Remember Teddy Roosevelt: Conservation Shouldn't Be Partisan

remeber-teddy-roosevelt.jpg

An environmentalist and a Republican walk into a bar...

The punch line is that the Republican and environmentalist are the same guy. Though it needn’t be a “punch line” at all.

Jim Brainard, mayor of Carmel, Indiana, reminds as many as will listen -- Democrat, Republican or “none of the above,” but especially his GOP colleagues -- that it wasn’t always like this.

“I like to try to look at it from a historical context,” Brainard told TriplePundit by telephone from his office shortly before leaving for the GOP convention earlier this month. “It was Teddy Roosevelt that set aside most of the national parkland. It was Dwight Eisenhower, a Republican, who set aside the Arctic Reserve. It was Dick Nixon who signed legislation for the EPA, the Endangered Species Act, the Clean Water Act, the [amended] Migratory Bird Act … our entire federal environmental regulatory system [was formed] under Nixon.”

Even Reagan himself had sympathy with environmental causes.

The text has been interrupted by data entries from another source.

(** The name in the text of a landmark: the trimmed text when it holds no
    [@], and otherwise the part of the trimmed text before its first [@],
    trimmed. *)
Definition nameBeforeAt (text name : string) : Prop :=
  let text := JsString.trim text in
  (noAt text = true ∧ name = text)
  ∨ ∃ before after,
      text = before +:+ "@" +:+ after
      ∧ noAt before = true
      ∧ name = JsString.trim before.

(** No slash in a string. *)
Definition noSlash (s : string) : bool :=
  JsString.all (fun c => negb (Ascii.eqb c "/")) s.

(** The handle that a link to an account, or to something of an account,
    names: what stands between the leading slash of the [href], if it has
    one, and the next slash or the end. *)
Definition isHandleOf (handle href : string) : Prop :=
  noSlash handle = true
  ∧ ∃ lead rest,
      href = lead +:+ handle +:+ rest
      ∧ (lead = "/" ∨ (lead = "" ∧ (handle ≠ "" ∨ rest = "")))
      ∧ (rest = "" ∨ ∃ tail, rest = "/" +:+ tail).

(** An extraction attempt that yields no usable list name. *)
Definition listNameMissing (doc : Document) : Prop :=
  whenTruthy (getListName doc) = None.

(** The pending retry of the list block at its [attempt]-th attempt. *)
Definition listRetry (currentUrl title : string) (attempt : nat) : Retry.t :=
  {| Retry.kind := ListName; Retry.currentUrl := currentUrl;
     Retry.title := title; Retry.attempt := attempt; Retry.maxAttempts := 5 |}.
(** * Convack: convex polygons, their hulls and the packing score

    A shallow embedding of the convack library (src/src/point2.cpp,
    src/src/transformation.cpp, src/src/convex_polygon.cpp,
    src/src/beam/packing_candidate.cpp).

    Numbers.  [coordinate_t] and [area_t] are [float] in the source.  The
    predicates, the hull algorithms and the packing score only add, subtract,
    multiply, divide and compare, so they are modelled in exact rational
    arithmetic [Q] (every float is a rational number); the transformations
    use [std::cos]/[std::sin] and are modelled over the reals [R].  Rounding
    is not modelled.

    Loops.  The two [do { ... } while] loops of the hull algorithms and the
    binary searches have no bound in the source; here they run on an
    explicit amount of fuel and return [None] when it is used up. *)

From Stdlib Require Import QArith Qround List Bool Arith Lia.
From Stdlib Require Import Reals Psatz Permutation.
Import ListNotations.

(** ** Points and the polygon record *)

(** [struct Point2] (point2.hpp), over a coordinate type [K]. *)
Record Point2 (K : Type) := mkPoint2 { x : K; y : K }.
Arguments mkPoint2 {K} _ _.
Arguments x {K} _.
Arguments y {K} _.

(** [class Transformation] (transformation.hpp): [std::array<double, 6> data],
    the matrix [[data0, data2, data4], [data1, data3, data5]]. *)
Record Transformation := mkTransformation {
  data0 : R; data1 : R; data2 : R; data3 : R; data4 : R; data5 : R }.

(** [Transformation::Transformation()]: the identity. *)
Definition Transformation_new : Transformation :=
  mkTransformation 1%R 0%R 0%R 1%R 0%R 0%R.

(** [ConvexPolygon::Impl] (convex_polygon.cpp): the vertices and the
    transformation applied since construction. *)
Record ConvexPolygon (K : Type) := mkConvexPolygon {
  vertices : list (Point2 K);
  transformation : Transformation }.
Arguments mkConvexPolygon {K} _ _.
Arguments vertices {K} _.
Arguments transformation {K} _.

(** [ConvexPolygon::ConvexPolygon(const std::vector<Point2>&)]. *)
Definition ConvexPolygon_new {K} (vs : list (Point2 K)) : ConvexPolygon K :=
  mkConvexPolygon vs Transformation_new.

(** ** Exact geometry over [Q] *)
Module Geometry.
Local Open Scope Q_scope.

Definition Point : Type := Point2 Q.

(** The strict [<] on [float]s. *)
Definition Qlt_bool (a b : Q) : bool := negb (Qle_bool b a).

(** [Point2::operator ==]: exact equality of both coordinates. *)
Definition point_eqb (a b : Point) : bool := Qeq_bool (x a) (x b) && Qeq_bool (y a) (y b).

(** [Point2::operator -]. *)
Definition point_sub (a b : Point) : Point := mkPoint2 (x a - x b) (y a - y b).

(** [Point2::magnitude2]. *)
Definition magnitude2 (p : Point) : Q := x p * x p + y p * y p.
(** Modelled from the spec: a raw [client_buffer] point, "{session_id,
    timestamp, buffer_level_or_event, play/rebuffer indicator}".  A point
    may lack its timestamp or its indicator (malformed), or carry the
    no-playback sentinel (degenerate). *)
Record Sample : Type := {
  sample_session : SessionKey;
  sample_timestamp : option Z;
  sample_indicator : option Indicator;
  sample_no_playback : bool
}.

(** Modelled from the spec: a session "accumulates two running totals". *)
Record Session : Type := {
  state : SessionState;
  last_seen : Z;
  total_play_seconds : Z;
  total_rebuf_seconds : Z
}.

(** A value of [BufferStream.out], with the keys [plot_ssim_rebuffer]
    reads: ['total_play'], ['total_rebuf'], ['rebuf_minute']. *)
Record AggregateRecord : Type := {
  total_play : Z;
  total_rebuf : Z;
  rebuf_minute : Z
}.

(** Modelled from the spec: "a shared dictionary of in-progress sessions"
    and the per-scheme output. *)
Record BufferStream : Type := {
  smap : odict SessionKey Session;            (* sessions in progress *)
  out : gmap SchemeKey AggregateRecord        (* per-scheme totals *)
}.

(** Modelled from the spec: "initial state NO_DATA on first sample seen". *)
Definition new_session : Session :=
  {| state := NO_DATA; last_seen := 0;
     total_play_seconds := 0; total_rebuf_seconds := 0 |}.

(** [BufferStream(expt, postgres_cursor)] *)
Definition new_buffer_stream : BufferStream := {| smap := []; out := ∅ |}.

Definition state_of (i : Indicator) : SessionState :=
  match i with Playing => PLAYING | Rebuffering => REBUFFERING end.

(** Modelled from the spec: the per-session transition of
    [BufferStream.add_data_point] (stream_processor.py is not among the
    sources).  "On each new sample for a session, compute the elapsed
    interval since the session's last-seen timestamp; the elapsed interval
    is added to total_play_seconds if the prior state was PLAYING, or to
    total_rebuf_seconds if the prior state was REBUFFERING.  The session's
    state then updates to match the new sample's indicator."  A sample
    older than the last-seen timestamp is discarded ([None]); one at the
    last-seen timestamp adds an empty interval and updates the state. *)
Definition advance (s : Session) (ts : Z) (i : Indicator) : option Session :=
  match state s with
  | NO_DATA =>
      Some {| state := state_of i; last_seen := ts;
              total_play_seconds := total_play_seconds s;
              total_rebuf_seconds := total_rebuf_seconds s |}
  | PLAYING =>
      if (ts <? last_seen s)%Z then None
      else Some {| state := state_of i; last_seen := ts;
                   total_play_seconds := total_play_seconds s + (ts - last_seen s);
                   total_rebuf_seconds := total_rebuf_seconds s |}
  | REBUFFERING =>
      if (ts <? last_seen s)%Z then None
      else Some {| state := state_of i; last_seen := ts;
                   total_play_seconds := total_play_seconds s;
                   total_rebuf_seconds := total_rebuf_seconds s + (ts - last_seen s) |}
  end.

(** Modelled from the spec: [BufferStream.add_data_point].  "Sessions are
    created lazily on first-seen sample for that session key";  "malformed
    samples (missing timestamp or indicator) are skipped with a warning";
    "degenerate samples must not count toward either total". *)
Definition add_data_point {num} (bs : BufferStream) (pt : Sample)
  : M num BufferStream :=
  match sample_timestamp pt, sample_indicator pt with
  | Some ts, Some i =>
      if sample_no_playback pt then ret bs
      else
        let key := sample_session pt in
        let s := default new_session (oget key (smap bs)) in
        match advance s ts i with
        | Some s' => ret {| smap := oset key s' (smap bs); out := out bs |}
        | None => write_stderr WarnOutOfOrder ;; ret bs
        end
  | _, _ => write_stderr WarnMalformedSample ;; ret bs
  end.

(** Modelled from the spec: "fold (total_play_seconds,
    total_rebuf_seconds) into that key's AggregateRecord". *)
Definition fold_session (minutes : Z) (s : Session) (r : option AggregateRecord)
  : AggregateRecord :=
  match r with
  | Some r => {| total_play := total_play r + total_play_seconds s;
                 total_rebuf := total_rebuf r + total_rebuf_seconds s;
                 rebuf_minute := rebuf_minute r + minutes |}
  | None => {| total_play := total_play_seconds s;
               total_rebuf := total_rebuf_seconds s;
               rebuf_minute := minutes |}
  end.

(** Modelled from the spec: [BufferStream.done_data_points].  "For each
    session, once finalized, look up its SchemeKey via the Resolver and
    fold its totals into that key's AggregateRecord.  A session whose
    config cannot be resolved is dropped from aggregation with a warning."
    "ConfigResolutionError causes the affected session to be dropped
    (non-fatal) except where the CLI pre-supplies a config file, in which
    case a missing key is fatal":  without a cursor ([pg = None], the
    configurations preloaded with [--expt]) the failure is passed on.
    The design document does not say how a session's rebuffered minutes
    are counted: [minutes] stands for that count. *)
Definition done_data_points {num} (pg : MetadataStore) (minutes : Session -> Z)
    (bs : BufferStream) : M num BufferStream :=
  o <- fold_each (smap bs)
         (fun o item =>
            catch
              (config <- retrieve_expt_config pg (session_expt (fst item)) ;;
               let abr_cc := get_abr_cc config in
               ret (<[abr_cc := fold_session (minutes (snd item)) (snd item)
                                  (o !! abr_cc)]> o))
              (fun e =>
                 match pg with
                 | Some _ =>
                     write_stderr (WarnUnresolved (session_expt (fst item))) ;;
                     ret o
                 | None => raise e
                 end))
         (out bs) ;;
  ret {| smap := []; out := o |}.

(* ===================================================================== *)
(** * scripts/plot_ssim_rebuffer.py *)
(* ===================================================================== *)

(** A [video_acked] point: [str(pt['expt_id'])] and the SSIM index it
    carries, if any. *)
Record VideoAcked (num : Type) : Type := {
  va_expt_id : string;
  va_ssim_index : option num
}.
Global Arguments va_expt_id {num} _.
Global Arguments va_ssim_index {num} _.

(** [helpers.get_ssim_index], called by [do_collect_ssim]; its body is not
    part of the scripts, so they are embedded over any implementation. *)
Class SsimIndex (num : Type) : Type :=
  get_ssim_index : VideoAcked num -> option num.

(** A helper for the sample runs: it hands back the index a point
    carries, unless that index is exactly 1.  Neither the sources nor the
    design document say what [helpers.get_ssim_index] returns; the
    properties of [do_collect_ssim] and [collect_ssim] are proved for any
    helper, and none of them rests on this one. *)
#[export] Instance sample_get_ssim_index {num} `{Arith num} : SsimIndex num :=
  fun pt =>
    match va_ssim_index pt with
    | Some index => if num_eqb index (of_int 1) then None else Some index
    | None => None
    end.

(** Another helper for the sample runs: it hands back the index as the
    point carries it. *)
Definition stored_ssim_index {num} : SsimIndex num := va_ssim_index.

Section PlotSsimRebuffer.
Context {num : Type} `{Arith num} `{DbScale num} `{SsimIndex num}.

(** The body of the [for pt in ...] loop of [do_collect_ssim]. *)
Definition collect_point (pg : MetadataStore)
    (d : odict SchemeKey (num * Z)) (pt : VideoAcked num)
  : M num (odict SchemeKey (num * Z)) :=
  expt_config <- retrieve_expt_config pg (va_expt_id pt) ;;
  let abr_cc := get_abr_cc expt_config in
  let d := osetdefault abr_cc (of_int 0, 0%Z) d in      (* sum, count *)
  match get_ssim_index pt with
  | Some ssim_index =>
      ret (oupdate abr_cc (fun sc => (add (fst sc) ssim_index, (snd sc + 1)%Z)) d)
  | None => ret d
  end.

Definition do_collect_ssim (pg : MetadataStore) (w : Window (VideoAcked num))
    (d : odict SchemeKey (num * Z)) : M num (odict SchemeKey (num * Z)) :=
  write_stderr (Processing "video_acked" (s_str w) (e_str w)) ;;
  fold_each (points w) (collect_point pg) d.

(** The body of the [for abr_cc in d] loop of [collect_ssim]. *)
Definition average_ssim (item : SchemeKey * (num * Z))
  : M num (SchemeKey * ssim_entry num) :=
  let abr_cc := fst item in
  let sum := fst (snd item) in
  let count := snd (snd item) in
  if (count =? 0)%Z then
    write_stderr (WarnNoSsim abr_cc) ;;
    ret (abr_cc, SumCount sum count)
  else
    let avg_ssim_index := div sum (of_int count) in
    let avg_ssim_db := ssim_index_to_db avg_ssim_index in
    ret (abr_cc, AvgDb avg_ssim_db).

(** The dictionary after every window has been processed. *)
Definition accumulate_ssim (pg : MetadataStore)
    (windows : list (Window (VideoAcked num)))
  : M num (odict SchemeKey (num * Z)) :=
  fold_each windows (fun d w => do_collect_ssim pg w d) [].

Definition collect_ssim (pg : MetadataStore)
    (windows : list (Window (VideoAcked num)))
  : M num (odict SchemeKey (ssim_entry num)) :=
  d <- accumulate_ssim pg windows ;;
  map_each average_ssim d.

Definition do_collect_rebuffer (w : Window Sample) (buffer_stream : BufferStream)
  : M num BufferStream :=
  write_stderr (Processing "client_buffer" (s_str w) (e_str w)) ;;
  fold_each (points w) add_data_point buffer_stream.

Definition collect_rebuffer (pg : MetadataStore) (minutes : Session -> Z)
    (windows : list (Window Sample))
  : M num (gmap SchemeKey AggregateRecord) :=
  buffer_stream <- fold_each windows (fun bs w => do_collect_rebuffer w bs)
                     new_buffer_stream ;;
  buffer_stream <- done_data_points pg minutes buffer_stream ;;
  ret (out buffer_stream).

(** Python's [a / b] on two [int]s: the quotient rounded once;
    [OverflowError] when it is too large for a float. *)
Definition py_int_div (a b : Z) : M num num :=
  if (b =? 0)%Z then raise ZeroDivisionError
  else
    let q := int_div a b in
    if num_isfinite q then ret q else raise OverflowError.

(** An [int] operand of arithmetic with a numpy float, converted to
    binary64: [OverflowError] when it is too large. *)
Definition np_float (z : Z) : M num num :=
  let x := of_int z in
  if num_isfinite x then ret x else raise OverflowError.

(** [ax.scatter(x, y)]: matplotlib wants [x] and [y] of the same size and
    raises [ValueError] for the number [x] against the two-element list
    [[sum, count]] that [collect_ssim] leaves for a scheme without SSIM
    data. *)
Definition scatter (x : num) (y : ssim_entry num) : M num unit :=
  match y with
  | AvgDb _ => emit (Scatter x y)
  | SumCount _ _ => raise ValueError
  end.

(** The body of the [for abr_cc in ssim] loop of [plot_ssim_rebuffer]. *)
Definition plot_scheme (rebuffer : gmap SchemeKey AggregateRecord)
    (item : SchemeKey * ssim_entry num) : M num unit :=
  let abr_cc := fst item in
  match rebuffer !! abr_cc with
  | None => raise (ExitNotInRebuffer abr_cc)
  | Some r =>
      rebuf_m <- py_int_div (total_rebuf r) 60 ;;
      play_h <- py_int_div (total_play r) 3600 ;;
      let abr_cc_str := {| label_scheme := abr_cc;
                           label_rebuf_minutes := rebuf_m;
                           label_play_hours := play_h |} in
      play_m <- py_int_div (total_play r) 60 ;;
      let total_minutes := np_ceil play_m in
      rebuf_minutes <- np_float (rebuf_minute r) ;;
      let rebuf_rate := div rebuf_minutes total_minutes in
      let x := mul rebuf_rate (of_int 100) in           (* % *)
      let y := snd item in
      scatter x y ;;
      emit (Annotate abr_cc_str x y)
  end.

(** The figure's title and axis labels, and the clamping of the x-axis to
    [[0, 100]] (lines 122-127, on the limits matplotlib has chosen), are
    left out: no property below speaks about them. *)
Definition plot_ssim_rebuffer (output : string)
    (ssim : odict SchemeKey (ssim_entry num))
    (rebuffer : gmap SchemeKey AggregateRecord) : M num unit :=
  for_each ssim (plot_scheme rebuffer) ;;
  emit (Savefig output) ;;
  write_stderr (SavedPlot output).

(** [main], from the two collections on ([print(ssim)] and
    [print(rebuffer)] left out). *)
Definition report (output : string) (pg : MetadataStore) (minutes : Session -> Z)
    (video_acked : list (Window (VideoAcked num)))
    (client_buffer : list (Window Sample)) : M num unit :=
  ssim <- collect_ssim pg video_acked ;;
  rebuffer <- collect_rebuffer pg minutes client_buffer ;;
  if bool_decide (ssim = []) || bool_decide (rebuffer = ∅) then raise ExitNoData
  else plot_ssim_rebuffer output ssim rebuffer.
End PlotSsimRebuffer.

(* ===================================================================== *)
(** * scripts/plot_bbr_vs_cubic.py *)
(* ===================================================================== *)

(** A session of [collect_video_data] / [collect_buffer_data]: a tuple
    whose component 3 is the experiment id. *)
Definition VideoSession : Type := string * Z * string * string.

Definition session_3 (session : VideoSession) : string := snd session.

(** [d[session][video_ts]] *)
Record Dsv (num : Type) : Type := { ssim_index : num }.
Global Arguments ssim_index {num} _.

(** [d[session]] of [collect_buffer_data] *)
Record PlayRebuf (num : Type) : Type := { rebuf : num; play : num }.
Global Arguments rebuf {num} _.
Global Arguments play {num} _.

Section PlotBbrVsCubic.
Context {num : Type} `{Arith num} `{DbScale num}.

(** [collect_data.VIDEO_DURATION], a constant of a module that is not
    among the sources. *)
Variable VIDEO_DURATION : Z.

(** [data[cc].append(x)] *)
Definition append_to (cc : string) (x : num) (data : odict string (list num))
  : odict string (list num) :=
  oupdate cc (fun l => l ++ [x]) data.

“[Reagan] believed the scientists who spent their lives studying these issues, went to Montreal and signed the Montreal Protocol to deal with the ozone hole,” Brainard said.

Wait, Reagan?


Reagan certainly did right on behalf of the global community when he signed the Montreal Protocol. But it’s also fair to say that the Reagan administration had an uneasy relationship with domestic environmental protection. During Reagan’s tenure, my father worked under Secretary of Interior James Watt, infamous for his disdain of conservation, environmentalists and liberals.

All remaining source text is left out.